Each line below should be repeated exactly as it stands.

[Collected data]
###
(** * Stake debate platform: speech-capture pipeline and summary aggregation

    A shallow embedding of the caption pipeline ([useSpeechRecognition],
    [useCaptions], the captions display) and of the summary engine
    ([generateDebateSummary], [useDebateSummary]) together with the
    properties the specification states about them and further properties
    of the code.

    - Strings are sequences of UTF-16 code units, numbers are IEEE doubles
      ([float]) or, for counts and instants, integers.
    - The hook is a transition system.  Its state holds the React state,
      the refs, every [SpeechRecognition] object the effect has made (with
      the values its handlers close over), the pending host timers, the
      rows the store has written, and the history of host calls.  The
      environment (recognizer, timers, consumer, React) is a sequence of
      inputs: a callback that runs to completion, or a render.
    - The external services answer through the inputs: the outcome of the
      generative call and of each caption insert is part of the input. *)

From Stdlib Require Import ZArith List Sorted Permutation Floats Ascii String
  DecimalString.
From stdpp Require Import base tactics option list sorting gmap.

Open Scope Z_scope.

(** ** JavaScript values used by the code *)

(** A JavaScript string is a sequence of 16-bit code units. *)
Abbreviation jsstring := (list N).

(** An ASCII literal as a JavaScript string. *)
Definition lit (s : string) : jsstring :=
  map N_of_ascii (list_ascii_of_string s).

(** The two debate positions, ['side_a' | 'side_b']. *)
Inductive side := side_a | side_b.

#[global] Instance side_eq_dec : EqDecision side.
Proof. solve_decision. Defined.

(** [Array.prototype.sort(compareFn)]: ECMAScript requires a stable sort and,
    for a consistent comparator, fixes the result; the element [x] stays in
    front of [y] unless [compareFn(x, y) > 0].  Insertion from the right
    computes that result. *)
Section JsSort.
Context {A : Type} (compareFn : A -> A -> Z).

Fixpoint sort_insert (x : A) (l : list A) : list A :=
  match l with
  | [] => [x]
  | y :: l' =>
      if compareFn x y <=? 0 then x :: y :: l' else y :: sort_insert x l'
  end.

Definition js_sort (l : list A) : list A := foldr sort_insert [] l.
End JsSort.

(** ** Content Aggregator ([src/lib/gemini.ts], lines 16-34) *)

(** A chat message row as [generateDebateSummary] receives it.  [timestamp]
    is the instant of the row's [timestamptz] value in epoch milliseconds,
    that is, [new Date(m.timestamp).getTime()]. *)
Module Message.
Record t := mk {
  content : jsstring;
  side : option side;
  timestamp : Z;
  user_id : option jsstring
}.
End Message.

(** A caption row as [generateDebateSummary] receives it. *)
Module Caption.
Record t := mk {
  content : jsstring;
  participant_side : option side;
  timestamp : Z;
  confidence : option float
}.
End Caption.

Inductive content_type := type_message | type_caption.

#[global] Instance content_type_eq_dec : EqDecision content_type.
Proof. solve_decision. Defined.

(** An element of [allContent]. *)
Module Entry.
Record t := mk {
  content : jsstring;
  side : option side;
  timestamp : Z;
  type : content_type;
  user_id : option jsstring;
  confidence : option float
}.
End Entry.

Definition of_message (m : Message.t) : Entry.t :=
  Entry.mk (Message.content m) (Message.side m) (Message.timestamp m)
           type_message (Message.user_id m) None.

Definition of_caption (c : Caption.t) : Entry.t :=
  Entry.mk (Caption.content c) (Caption.participant_side c)
           (Caption.timestamp c) type_caption None (Caption.confidence c).

(** [(a, b) => new Date(a.timestamp).getTime() - new Date(b.timestamp).getTime()] *)
Definition by_time (a b : Entry.t) : Z :=
  Entry.timestamp a - Entry.timestamp b.

(** The array literal before [.sort]: messages first, then captions. *)
Definition fetched (messages : list Message.t) (captions : list Caption.t)
  : list Entry.t :=
  map of_message messages ++ map of_caption captions.

Definition allContent (messages : list Message.t) (captions : list Caption.t)
  : list Entry.t :=
  js_sort by_time (fetched messages captions).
###
**Answer box:**
(** * Stake debate platform: speech-capture pipeline and summary aggregation

    A shallow embedding of the caption pipeline ([useSpeechRecognition],
    [useCaptions], the captions display) and of the summary engine
    ([generateDebateSummary], [useDebateSummary]) together with the
    properties the specification states about them and further properties
    of the code.

    - Strings are sequences of UTF-16 code units, numbers are IEEE doubles
      ([float]) or, for counts and instants, integers.
    - The hook is a transition system.  Its state holds the React state,
      the refs, every [SpeechRecognition] object the effect has made (with
      the values its handlers close over), the pending host timers, the
      rows the store has written, and the history of host calls.  The
      environment (recognizer, timers, consumer, React) is a sequence of
      inputs: a callback that runs to completion, or a render.
    - The external services answer through the inputs: the outcome of the
      generative call and of each caption insert is part of the input. *)

From Stdlib Require Import ZArith List Sorted Permutation Floats Ascii String
  DecimalString.
From stdpp Require Import base tactics option list sorting gmap.

Open Scope Z_scope.

(** ** JavaScript values used by the code *)

(** A JavaScript string is a sequence of 16-bit code units. *)
Abbreviation jsstring := (list N).

(** An ASCII literal as a JavaScript string. *)
Definition lit (s : string) : jsstring :=
  map N_of_ascii (list_ascii_of_string s).

(** The two debate positions, ['side_a' | 'side_b']. *)
Inductive side := side_a | side_b.

#[global] Instance side_eq_dec : EqDecision side.
Proof. solve_decision. Defined.

(** [Array.prototype.sort(compareFn)]: ECMAScript requires a stable sort and,
    for a consistent comparator, fixes the result; the element [x] stays in
    front of [y] unless [compareFn(x, y) > 0].  Insertion from the right
    computes that result. *)
Section JsSort.
Context {A : Type} (compareFn : A -> A -> Z).

Fixpoint sort_insert (x : A) (l : list A) : list A :=
  match l with
  | [] => [x]
  | y :: l' =>
      if compareFn x y <=? 0 then x :: y :: l' else y :: sort_insert x l'
  end.

Definition js_sort (l : list A) : list A := foldr sort_insert [] l.
End JsSort.

(** ** Content Aggregator ([src/lib/gemini.ts], lines 16-34) *)

(** A chat message row as [generateDebateSummary] receives it.  [timestamp]
    is the instant of the row's [timestamptz] value in epoch milliseconds,
    that is, [new Date(m.timestamp).getTime()]. *)
Module Message.
Record t := mk {
  content : jsstring;
  side : option side;
  timestamp : Z;
  user_id : option jsstring
}.
End Message.

(** A caption row as [generateDebateSummary] receives it. *)
Module Caption.
Record t := mk {
  content : jsstring;
  participant_side : option side;
  timestamp : Z;
  confidence : option float
}.
End Caption.

Inductive content_type := type_message | type_caption.

#[global] Instance content_type_eq_dec : EqDecision content_type.
Proof. solve_decision. Defined.

(** An element of [allContent]. *)
Module Entry.
Record t := mk {
  content : jsstring;
  side : option side;
  timestamp : Z;
  type : content_type;
  user_id : option jsstring;
  confidence : option float
}.
End Entry.

Definition of_message (m : Message.t) : Entry.t :=
  Entry.mk (Message.content m) (Message.side m) (Message.timestamp m)
           type_message (Message.user_id m) None.

Definition of_caption (c : Caption.t) : Entry.t :=
  Entry.mk (Caption.content c) (Caption.participant_side c)
           (Caption.timestamp c) type_caption None (Caption.confidence c).

(** [(a, b) => new Date(a.timestamp).getTime() - new Date(b.timestamp).getTime()] *)
Definition by_time (a b : Entry.t) : Z :=
  Entry.timestamp a - Entry.timestamp b.

(** The array literal before [.sort]: messages first, then captions. *)
Definition fetched (messages : list Message.t) (captions : list Caption.t)
  : list Entry.t :=
  map of_message messages ++ map of_caption captions.

Definition allContent (messages : list Message.t) (captions : list Caption.t)
  : list Entry.t :=
  js_sort by_time (fetched messages captions).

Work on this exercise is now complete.